Material for the task:
· · · · · · ·

(* ===== verification/Dict.v ===== *)
(** * dict.c: the chained hash table

    A table is a list of buckets and a bucket the list of its entries, so the
    [next] pointers of an entry chain are the list's spine.  The [dictType] with
    its optional callbacks is a parameter, as in C; the destructors act on a
    state [W] of the caller.  [hi_malloc] and [hi_calloc] belong to hiredis: whether
    they succeed is an argument.  [None] stands for undefined behaviour (an index
    outside the table) or a failed [assert]. *)
From S2P Require Import Prelude.

Definition DICT_OK : Z := 0.
Definition DICT_ERR : Z := 1.
Definition DICT_HT_INITIAL_SIZE : Z := 4.

(** [while (len--) hash = ((hash << 5) + hash) + ( *buf++)] on [unsigned int]. *)
Definition dictGenHashFunction (buf : bytes) : Z :=
  fold_left (fun hash c => u32 (u32 (u32 (Z.shiftl hash 5) + hash) + Z_of_byte c)) buf 5381.

(** The hash as a polynomial in 33. *)
Definition bernstein (buf : bytes) : Z :=
  fold_left (fun hash c => hash * 33 + Z_of_byte c) buf 5381.

Record dictType (K V W : Type) := mkDictType {
  hashFunction : K -> Z;                        (* unsigned int *)
  keyDup : option (K -> K);
  valDup : option (V -> V);
  keyCompare : option (K -> K -> bool);
  keyDestructor : option (K -> W -> W);
  valDestructor : option (V -> W -> W)
}.
Arguments mkDictType {K V W} _ _ _ _ _ _.
Arguments hashFunction {K V W} _ _.
Arguments keyDup {K V W} _.
Arguments valDup {K V W} _.
Arguments keyCompare {K V W} _.
Arguments keyDestructor {K V W} _.
Arguments valDestructor {K V W} _.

· · · · · · ·

Action item:
Reproduce the material above, keeping every line intact.

Finished task:
(* ===== verification/Dict.v ===== *)
(** * dict.c: the chained hash table

    A table is a list of buckets and a bucket the list of its entries, so the
    [next] pointers of an entry chain are the list's spine.  The [dictType] with
    its optional callbacks is a parameter, as in C; the destructors act on a
    state [W] of the caller.  [hi_malloc] and [hi_calloc] belong to hiredis: whether
    they succeed is an argument.  [None] stands for undefined behaviour (an index
    outside the table) or a failed [assert]. *)
From S2P Require Import Prelude.

Definition DICT_OK : Z := 0.
Definition DICT_ERR : Z := 1.
Definition DICT_HT_INITIAL_SIZE : Z := 4.

(** [while (len--) hash = ((hash << 5) + hash) + ( *buf++)] on [unsigned int]. *)
Definition dictGenHashFunction (buf : bytes) : Z :=
  fold_left (fun hash c => u32 (u32 (u32 (Z.shiftl hash 5) + hash) + Z_of_byte c)) buf 5381.

(** The hash as a polynomial in 33. *)
Definition bernstein (buf : bytes) : Z :=
  fold_left (fun hash c => hash * 33 + Z_of_byte c) buf 5381.

Record dictType (K V W : Type) := mkDictType {
  hashFunction : K -> Z;                        (* unsigned int *)
  keyDup : option (K -> K);
  valDup : option (V -> V);
  keyCompare : option (K -> K -> bool);
  keyDestructor : option (K -> W -> W);
  valDestructor : option (V -> W -> W)
}.
Arguments mkDictType {K V W} _ _ _ _ _ _.
Arguments hashFunction {K V W} _ _.
Arguments keyDup {K V W} _.
Arguments valDup {K V W} _.
Arguments keyCompare {K V W} _.
Arguments keyDestructor {K V W} _.
Arguments valDestructor {K V W} _.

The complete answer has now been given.